I left him several months later after he said he’d never read the book I was writing. His reasoning was that he doesn’t like to read. My dream is to be a writer. This isn’t news to anyone who knows me. But this man who talked of marriage and kids and happily ever after denied me by denying my dreams. So I left him. A few months later I quit my job, packed up my car, and moved somewhere entirely new. I haven’t seen him since but I’m pretty sure he’s still in that hometown, screwing up every relationship in his life and blaming it on everyone else. And he probably works a shitty job too.

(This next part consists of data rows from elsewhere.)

(** The text a consumer of an assistant message accumulates. *)
Definition assistant_app (a b : AssistantTextChunk) : AssistantTextChunk :=
  {| shown := shown a ++ shown b; citations := citations a ++ citations b;
     plan_segments := plan_segments a ++ plan_segments b |}.
Fixpoint assistant_collect (p : AssistantTextStreamParser) (chunks : list str) : outcome Empty_set AssistantTextChunk :=
  match chunks with
  | [] => '(_, tail) ← assistant_finish p; Ok tail
  | chunk :: chunks' =>
      '(q, out) ← assistant_push_str p chunk;
      rest ← assistant_collect q chunks';
      Ok (assistant_app out rest)
  end.
Definition plan_specs : list (TagSpec unit) := line_specs (plan_parser plan_new).

(** What is shown of [visible] from a state of the plan parser. *)
Definition shows_plan (q : ProposedPlanParser) (visible : str) (out : AssistantTextChunk) : Prop :=
  let '(r, l) := steps (plan_parser q) visible in
  let segments := l ++ (tagged_finish r).2 in
  shown out = concat (normal_text <$> segments)
  ∧ norm_plan (plan_segments out) = map_segment <$> norm_segments segments.
Lemma citation_collect_cons (c : CitationStreamParser) s chunks :
  parser_wf c → ∃ c1 d cc, push_str c s = Ok (c1, d) ∧ parser_wf c1 ∧ collect c1 chunks = Ok cc
    ∧ collect c (s :: chunks) = Ok (chunk_app d cc).
Proof.
  intros Hc. destruct (push_total c s Hc) as (c1 & d & E & Hc1). exists c1, d.
  destruct (push_all_total c1 chunks Hc1) as (c2 & e & E2 & Hc2).
  destruct (finish_total c2 Hc2) as (c3 & f & E3).
  exists (chunk_app e f). unfold collect. rewrite push_all_cons, E. run_bind. rewrite E2. run_bind. rewrite E3. run_bind.
  by rewrite chunk_app_assoc.
Qed.
Lemma assistant_collect_spec mode (c : CitationStreamParser) q chunks :
  parser_wf c → ∃ cc out, collect c chunks = Ok cc
    ∧ assistant_collect {| plan_mode := mode; citation_state := c; plan := q |} chunks = Ok out
    ∧ citations out = extracted cc
    ∧ if mode then shows_plan q (visible_text cc) out
      else shown out = visible_text cc ∧ plan_segments out = [].
Proof.
  revert c q. induction chunks as [|s chunks IH]; intros c q Hc.
  - destruct (finish_total c Hc) as (c3 & f & E3). exists f. unfold collect. cbn [push_all]. run_bind. rewrite E3. run_bind.
    rewrite chunk_app_nil_l. cbn [assistant_collect]. unfold assistant_finish, parse_visible_text.
    cbn [citation_state plan_mode plan]. rewrite E3. run_bind. destruct mode; cbn [negb]; run_bind.
    + cbn [push_str plan_stream_parser finish]. rewrite parse_steps. unfold shows_plan.
      destruct (steps (plan_parser q) (visible_text f)) as [r l]. run_bind. cbn [plan_parser].
      destruct (tagged_finish r) as [r' k]. run_bind. eexists. split_and!; [done|done|done| |]; cbn [shown plan_segments].
      * rewrite !visible_map_segments. unfold norm_segments. rewrite normal_text_norm. cbn. by rewrite fmap_app, concat_app.
      * cbn [extracted map_segments]. rewrite <-fmap_app, norm_plan_map. f_equal. unfold norm_segments.
        by rewrite !push_segments_app, push_segments_norm.
    + eexists. split_and!; [done|done|done| |done]. cbn. by rewrite app_nil_r.
  - destruct (citation_collect_cons c s chunks Hc) as (c1 & d & cc & E & Hc1 & Ecc & Eall).
    exists (chunk_app d cc). cbn [assistant_collect]. unfold assistant_push_str, parse_visible_text.
    cbn [citation_state plan_mode plan]. rewrite E. run_bind. destruct mode; cbn [negb]; run_bind.
    + cbn [push_str plan_stream_parser]. rewrite parse_steps. destruct (steps (plan_parser q) (visible_text d)) as [r l] eqn:Es.
      run_bind. destruct (IH c1 {| plan_parser := r |} Hc1) as (cc' & out & Ecc' & Eo & Hcit & Hs).
      rewrite Ecc in Ecc'. injection Ecc' as <-. rewrite Eo. run_bind. eexists. split_and!; [done|done|by cbn; rewrite Hcit|].
      unfold shows_plan in *. cbn [visible_text chunk_app plan_parser] in *. rewrite steps_app, Es.
      destruct (steps r (visible_text cc)) as [r' k]. destruct Hs as [Hv Hp]. split.
      * cbn [shown assistant_app]. rewrite visible_map_segments, Hv. unfold norm_segments. rewrite normal_text_norm.
        cbn. by rewrite !fmap_app, !concat_app, app_assoc.
      * cbn [plan_segments assistant_app extracted map_segments]. rewrite <-norm_plan_app.
        rewrite Hp, norm_plan_map, <-fmap_app, norm_plan_map. f_equal.
        rewrite norm_segments_app. unfold norm_segments. by rewrite <-!app_assoc, !push_segments_app, push_segments_norm.
    + destruct (IH c1 q Hc1) as (cc' & out & Ecc' & Eo & Hcit & Hs & Hp). rewrite Ecc in Ecc'. injection Ecc' as <-.
      rewrite Eo. run_bind. eexists. split_and!; [done|done|by cbn; rewrite Hcit|by cbn; rewrite Hs|by cbn; rewrite Hp].
Qed.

I don’t hate him. I don’t hate myself either. Instead, I focused my energy on doing what I love. I finished my novel and got a job that matters to me. I take the risks I didn’t take when I was with him. I’ve grown, which is what we should strive to do. I pity him because he refuses to grow. I don’t dwell on that relationship much, despite it being the one big relationship in my life. I’ve grown past it. But damn, would it have been nice to just drop that sweaty hand and run off into the night, alone and wild and free.